Evaluating 14C and 14C/10Be terrestrial age dating systems for meteorites using experimental data and model calculations

1Mohammad Tauseef,1Ingo Leya,2Jérôme Gattacceca,3Sönke Szidat,2Régis Braucher,4Pascal M. Kruttasch,4Anna Zappatini,2ASTER Team
Meteoritics & Planetary Science (in Press) Link to Article [https://doi.org/10.1111/maps.14355]

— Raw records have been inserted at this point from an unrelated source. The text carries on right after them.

Definition partialFailureResponses : list SubResponse :=
  [ {| statusCode := 200; headers := [];
       body := {| items := Some [successEvent]; error := None |} |};
    {| statusCode := 404; headers := [];
       body := {| items := None;
                  error := Some {| code := 404; message := "Calendar not found" |} |} |};
    {| statusCode := 403; headers := [];
       body := {| items := None;
                  error := Some {| code := 403; message := "Access denied" |} |} |} ].

Definition partialFailureCalendars : list string :=
  [ "primary"; "nonexistent@example.com"; "noaccess@example.com" ].

(** A sub-response with status 201 that carries one event. *)
Definition createdResponse : SubResponse :=
  {| statusCode := 201; headers := [];
     body := {| items := Some [successEvent]; error := None |} |}.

1Physics Institute, Space Research and Planetology, University of Bern, Bern, Switzerland
2CNRS, Aix Marseille Université, IRD, INRAE, CEREGE, Aix-en-Provence, France
3Department of Chemistry, Biochemistry and Pharmaceutical Sciences & Oeschger Center for Climate Change
Research, University of Bern, Bern, Switzerland
4Institute of Geological Sciences, University of Bern, Bern, Switzerland
Published by arrangment with John Wiley & Sons

This study presents a refined approach to determine 14C saturation activities and 14C/10Be saturation activity ratios in chondritic meteorites with the goal to improve terrestrial age dating. By combining new model calculations for 10Be, 14C, and cosmogenic (22Ne/21Ne)cos, along with experimental data from 17 freshly fallen chondrites, we established reliable correlations for 14C production rates and 14C/10Be production rate ratios as a function of (22Ne/21Ne)cos. The experimental data agree with the model calculations, and they fully confirm that 14C production rates and 14C/10Be production rate ratios depend on shielding. Constrained correlations describe the experimental data for all shielding conditions and all ordinary chondrites mostly within the uncertainties given by the model. The new correlations therefore provide a significant improvement compared to the earlier approaches, in which average meteorite-type-dependent 14C production rates and average 14C/10Be production rate ratios were assumed. Ignoring the shielding dependence introduces a size-dependent bias into the terrestrial age database. This study enables the determination of shielding-corrected 14C saturation activities and 14C/10Be production rate ratios to calculate shielding-corrected terrestrial ages for meteorites reducing or eliminating a size bias in the database. In addition, this novel approach enables to give reliable uncertainty estimates of within 15% for the 14C and 14C-10Be terrestrial ages.